**RECORDS FOR THE TASK:**
Definition PingCheck_session (env : net.Env) (domain : string) (cfg : config.Config) : session :=
  let result := PingTest.mk domain 0 0 F64.zero "" in
  match ping.NewPinger (net.resolve env) domain with
  | inr err =>
    (PingTest.set_Error err result, [LogFailedToCreate domain err; LogRule])
  | inl pinger =>
    let pinger := PingCheck_pinger pinger cfg in
    let out := [LogPing (ping.addr pinger) (ping.ipaddr pinger)] in
    let '(_, (result, out), err) :=
      ping.Run pinger (net.ping_script env domain) (result, out) in
    match err with
    | Some err => (PingTest.set_Error err result, out ++ [LogFailed domain err; LogRule])
    | None => (result, out ++ [LogRule])
    end
  end.

Definition PingCheck (env : net.Env) (domain : string) (cfg : config.Config) : PingTest.t :=
  fst (PingCheck_session env domain cfg).

(** ** main: the orchestrators

    Every goroutine runs its probe and then stores the result; the store is
    one atomic step (under [mu] in runAllTests, on a slot of its own in
    runHTTPTests).  [wg.Wait] returns when every goroutine has done its
    store.  A run is therefore determined by the order in which the
    goroutines do their stores: the schedule, which is any permutation of
    the goroutines launched. *)

(** The values behind the non-nil pointers of a slice of pointers. *)
Definition values {A} (ptrs : list (option A)) : list A := omap id ptrs.

(** *** runHTTPTests *)

(** The goroutine launched for [urls[index]], with the arguments it is
    given. *)
Definition http_goroutines (urls : list string) : list (nat * string) :=
  imap (fun index u => (index, u)) urls.

(** [httpTests[index] = modules.TestHTTP(u, cfg)] *)
Definition http_store (env : net.Env) (cfg : config.Config)
    (httpTests : list (option HTTPTest.t)) (g : nat * string) : list (option HTTPTest.t) :=
  <[fst g := Some (TestHTTP env (snd g) cfg)]> httpTests.

Definition runHTTPTests (env : net.Env) (urls : list string) (cfg : config.Config)
    (sched : list (nat * string)) (w : World) : Saved :=
  let httpTests := fold_left (http_store env cfg) sched (replicate (List.length urls) None) in
  let results := values httpTests in
  let testResults := TestResults.mk results [] VPNTest.zero PingTest.zero Time.zero in
  SaveResults (Some testResults) (config.ResultsFilePath cfg) config.FilePermissions w.

(** *** runAllTests *)

Inductive task :=
| HTTPTask (u : string)
| SpeedTask (u : string)
| VPNTask
| PingTask (d : string).

Record containers := mkContainers {
  httpTests : list (option HTTPTest.t);
  speedTests : list (option SpeedTest.t);
  vpnTest : option VPNTest.t;
  pingTest : option PingTest.t
}.

(** The store of each kind of goroutine. *)
Definition store (env : net.Env) (cfg : config.Config) (c : containers) (g : task) :
    containers :=
  match g with
  | HTTPTask u =>
    let result := Some (TestHTTP env u cfg) in
    mkContainers (httpTests c ++ [result]) (speedTests c) (vpnTest c) (pingTest c)
  | SpeedTask u =>
    let result := Some (CheckSpeed env u cfg) in
    mkContainers (httpTests c) (speedTests c ++ [result]) (vpnTest c) (pingTest c)
  | VPNTask =>
    mkContainers (httpTests c) (speedTests c)
      (Some (CheckVPN env "http://checkip.dyndns.org/")) (pingTest c)
  | PingTask d =>
    let result := Some (PingCheck env d cfg) in
    match pingTest c with
    | None => mkContainers (httpTests c) (speedTests c) (vpnTest c) result
    | Some _ => c
    end
  end.

Definition launched (httpURLs speedURLs pingDomains : list string) : list task :=
  map HTTPTask httpURLs ++ map SpeedTask speedURLs ++ [VPNTask] ++ map PingTask pingDomains.

Definition httpURLs : list string :=
  [ "http://www.google.com/"; "https://www.google.com/"; "https://www.facebook.com/";
    "https://www.youtube.com/"; "https://leader.ir/" ]%string.

Definition speedURLs : list string :=
  [ "https://ehsanghaffarii.ir"; "https://google.com" ]%string.

Definition pingDomains : list string :=
  [ "www.ehsanghaffarii.ir"; "www.google.com" ]%string.

(** runAllTests, on a schedule of the goroutines it launched: a permutation
    of [launched httpURLs speedURLs pingDomains].  The body does not depend
    on the target lists otherwise, so the same definition serves for other
    lists. *)
Definition runAllTests (env : net.Env) (cfg : config.Config) (sched : list task)
    (w : World) : Saved :=
  let c := fold_left (store env cfg) sched (mkContainers [] [] None None) in
  let httpTestsValues := values (httpTests c) in
  let speedTestsValues := values (speedTests c) in
  let testResults :=
    TestResults.mk httpTestsValues speedTestsValues VPNTest.zero PingTest.zero Time.zero in
  let testResults :=
    match vpnTest c with
    | Some v => TestResults.set_VPNTest v testResults
    | None => testResults
    end in
  let testResults :=
    match pingTest c with
    | Some p => TestResults.set_PingTest p testResults
    | None => testResults
    end in
  SaveResults (Some testResults) (config.ResultsFilePath cfg) config.FilePermissions w.

(** The first ping goroutine of a schedule to do its store. *)
Fixpoint first_ping (sched : list task) : option string :=
  match sched with
  | [] => None
  | PingTask d :: _ => Some d
  | _ :: sched' => first_ping sched'
  end.

(** ** Equality of reports

    Go compares the fields of the result structs with [==]: float64 fields
    as IEEE numbers (so that +0 and -0 are equal), timestamps as instants
    ([Time.Equal]), everything else by value. *)

Definition SpeedTest_equal (a b : SpeedTest.t) : Prop :=
  SpeedTest.URL a = SpeedTest.URL b /\
  F64.eqb (SpeedTest.DownloadMbps a) (SpeedTest.DownloadMbps b) = true /\
  SpeedTest.ElapsedTime a = SpeedTest.ElapsedTime b /\
  SpeedTest.BytesReceived a = SpeedTest.BytesReceived b /\
  SpeedTest.Error a = SpeedTest.Error b.

Definition PingTest_equal (a b : PingTest.t) : Prop :=
  PingTest.URL a = PingTest.URL b /\
  PingTest.Transmitted a = PingTest.Transmitted b /\
  PingTest.Received a = PingTest.Received b /\
  F64.eqb (PingTest.Loss a) (PingTest.Loss b) = true /\
  PingTest.Error a = PingTest.Error b.

Definition TestResults_equal (a b : TestResults.t) : Prop :=
  TestResults.HTTPTests a = TestResults.HTTPTests b /\
  Forall2 SpeedTest_equal (TestResults.SpeedTests a) (TestResults.SpeedTests b) /\
  TestResults.VPNTest a = TestResults.VPNTest b /\
  PingTest_equal (TestResults.PingTest a) (TestResults.PingTest b) /\
  Time.Equal (TestResults.Timestamp a) (TestResults.Timestamp b) = true.

(** Every string of the report is valid UTF-8. *)
Definition HTTPTest_utf8 (h : HTTPTest.t) : bool :=
  utf8.ValidString (HTTPTest.URL h) && utf8.ValidString (HTTPTest.Status h) &&
  utf8.ValidString (HTTPTest.Proto h) && utf8.ValidString (HTTPTest.TLSVersion h) &&
  utf8.ValidString (HTTPTest.CipherSuite h) && utf8.ValidString (HTTPTest.ServerName h) &&
  utf8.ValidString (HTTPTest.Error h).

Definition SpeedTest_utf8 (s : SpeedTest.t) : bool :=
  utf8.ValidString (SpeedTest.URL s) && utf8.ValidString (SpeedTest.Error s).

Definition VPNTest_utf8 (v : VPNTest.t) : bool :=
  utf8.ValidString (VPNTest.Status v) && utf8.ValidString (VPNTest.Error v).

Definition PingTest_utf8 (p : PingTest.t) : bool :=
  utf8.ValidString (PingTest.URL p) && utf8.ValidString (PingTest.Error p).

Definition TestResults_utf8 (r : TestResults.t) : bool :=
  forallb HTTPTest_utf8 (TestResults.HTTPTests r) &&
  forallb SpeedTest_utf8 (TestResults.SpeedTests r) &&
  VPNTest_utf8 (TestResults.VPNTest r) &&
  PingTest_utf8 (TestResults.PingTest r).

(** The file at [p] can be read. *)
Definition readable (w : World) (p : string) : bool :=
  match os.ReadFile (files w) p with
  | inl _ => true
  | inr _ => false
  end.

(** Why PingCheck fails, if it does: the error of NewPinger or of Run. *)
Definition PingCheck_failure (env : net.Env) (domain : string) (cfg : config.Config) :
    option string :=
  match ping.NewPinger (net.resolve env) domain with
  | inr err => Some err
  | inl pinger =>
    snd (ping.Run (PingCheck_pinger pinger cfg) (net.ping_script env domain)
           (PingTest.mk domain 0 0 F64.zero "",
            [LogPing (ping.addr pinger) (ping.ipaddr pinger)]))
  end.

(** ** The statements under test, in the words of the specification *)

(** Round trip: SaveResults followed by LoadResults on the same path returns
    a report equal to the one saved. *)
Definition save_load_roundtrip (r : TestResults.t) (p : string) (perms : Z) (w : World) : Prop :=
  let s := SaveResults (Some r) p perms w in
  exists r' r'',
    saved_results s = Some r' /\
    fst (LoadResults p (saved_world s)) = inl r'' /\
    TestResults_equal r'' r'.

(** The statistics of a ping result are at their zero defaults. *)
Definition no_statistics (r : PingTest.t) : Prop :=
  PingTest.Transmitted r = 0 /\ PingTest.Received r = 0 /\ PingTest.Loss r = F64.zero.

(** The merge of the spec: the sequences are concatenated onto the loaded
    ones, the VPN and ping slots are overwritten by the records given. *)
Definition merge (loaded : TestResults.t) (httpTests : list HTTPTest.t)
    (speedTests : list SpeedTest.t) (vpnTest : option VPNTest.t)
    (pingTest : option PingTest.t) : TestResults.t :=
  TestResults.mk
    (TestResults.HTTPTests loaded ++ httpTests)
    (TestResults.SpeedTests loaded ++ speedTests)
    (match vpnTest with Some v => v | None => TestResults.VPNTest loaded end)
    (match pingTest with Some p => p | None => TestResults.PingTest loaded end)
    (TestResults.Timestamp loaded).

(** Append as the spec words it: load, then merge into the loaded report,
    then save the merged report.  A failure of the load is the failure of
    the composition. *)
Definition AppendResult_spec (httpTests : list HTTPTest.t) (speedTests : list SpeedTest.t)
    (vpnTest : option VPNTest.t) (pingTest : option PingTest.t)
    (filePath : string) (filePermissions : Z) (w : World) : option error * World :=
  match LoadResults filePath w with
  | (inr e, w') => (Some e, w')
  | (inl loaded, w') =>
    let s := SaveResults (Some (merge loaded httpTests speedTests vpnTest pingTest))
               filePath filePermissions w' in
    (saved_err s, saved_world s)
  end.

(** The presence of a key in the document written for a report. *)
Definition has_key (k : string) (d : res os.bytes) : bool :=
  match d with
  | Ok (os.JSONText (JObject ms)) => existsb (fun m => String.eqb k (fst m)) ms
  | _ => false
  end.

(** ** Invariants and projections used in the proofs *)

(** The targets of the HTTP goroutines of a schedule, in schedule order. *)
Definition http_urls (sched : list task) : list string :=
  omap (fun g => match g with HTTPTask u => Some u | _ => None end) sched.

(** The handlers of a pinger are those PingCheck installs. *)
Definition PingCheck_handlers (p : ping.Pinger session) : Prop :=
  ping.OnRecv p = Some PingCheck_OnRecv /\
  ping.OnDuplicateRecv p = Some PingCheck_OnDuplicateRecv /\
  ping.OnFinish p = Some PingCheck_OnFinish.

(** Every reply counted answers a packet that was sent: the counted replies
    and the sequence numbers still awaited are within the packets sent. *)
Definition replies_bounded {St} (p : ping.Pinger St) : Prop :=
  ping.PacketsRecv p + Z.of_nat (List.length (ping.awaitingSequences p)) <= ping.PacketsSent p.

(** ** Concrete worlds and inputs used in the examples *)

Definition noon : Time.t := 63800000000 * 1000000000.

Definition empty_world : World := mkWorld ∅ (fun n => noon + Z.of_nat n) 0.

(** A world whose results file holds something that is not JSON. *)
Definition corrupt_world : World :=
  mkWorld {[ "data.json"%string := os.mkfile os.NotJSON 420 ]} (fun n => noon + Z.of_nat n) 0.

Definition sample_http : HTTPTest.t :=
  HTTPTest.mk "https://www.google.com/" "200 OK" "HTTP/2.0" "772" "4865" "www.google.com" 17000 "".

**EXERCISE REQUIREMENTS:** Which lines above run from the one containing "(** The store of each kind of goroutine. *)" down to the one containing "Definition speedURLs : list"? Repeat exactly those, both ends included, and nothing else.

**SOLUTION:**
(** The store of each kind of goroutine. *)
Definition store (env : net.Env) (cfg : config.Config) (c : containers) (g : task) :
    containers :=
  match g with
  | HTTPTask u =>
    let result := Some (TestHTTP env u cfg) in
    mkContainers (httpTests c ++ [result]) (speedTests c) (vpnTest c) (pingTest c)
  | SpeedTask u =>
    let result := Some (CheckSpeed env u cfg) in
    mkContainers (httpTests c) (speedTests c ++ [result]) (vpnTest c) (pingTest c)
  | VPNTask =>
    mkContainers (httpTests c) (speedTests c)
      (Some (CheckVPN env "http://checkip.dyndns.org/")) (pingTest c)
  | PingTask d =>
    let result := Some (PingCheck env d cfg) in
    match pingTest c with
    | None => mkContainers (httpTests c) (speedTests c) (vpnTest c) result
    | Some _ => c
    end
  end.

Definition launched (httpURLs speedURLs pingDomains : list string) : list task :=
  map HTTPTask httpURLs ++ map SpeedTask speedURLs ++ [VPNTask] ++ map PingTask pingDomains.

Definition httpURLs : list string :=
  [ "http://www.google.com/"; "https://www.google.com/"; "https://www.facebook.com/";
    "https://www.youtube.com/"; "https://leader.ir/" ]%string.

Definition speedURLs : list string :=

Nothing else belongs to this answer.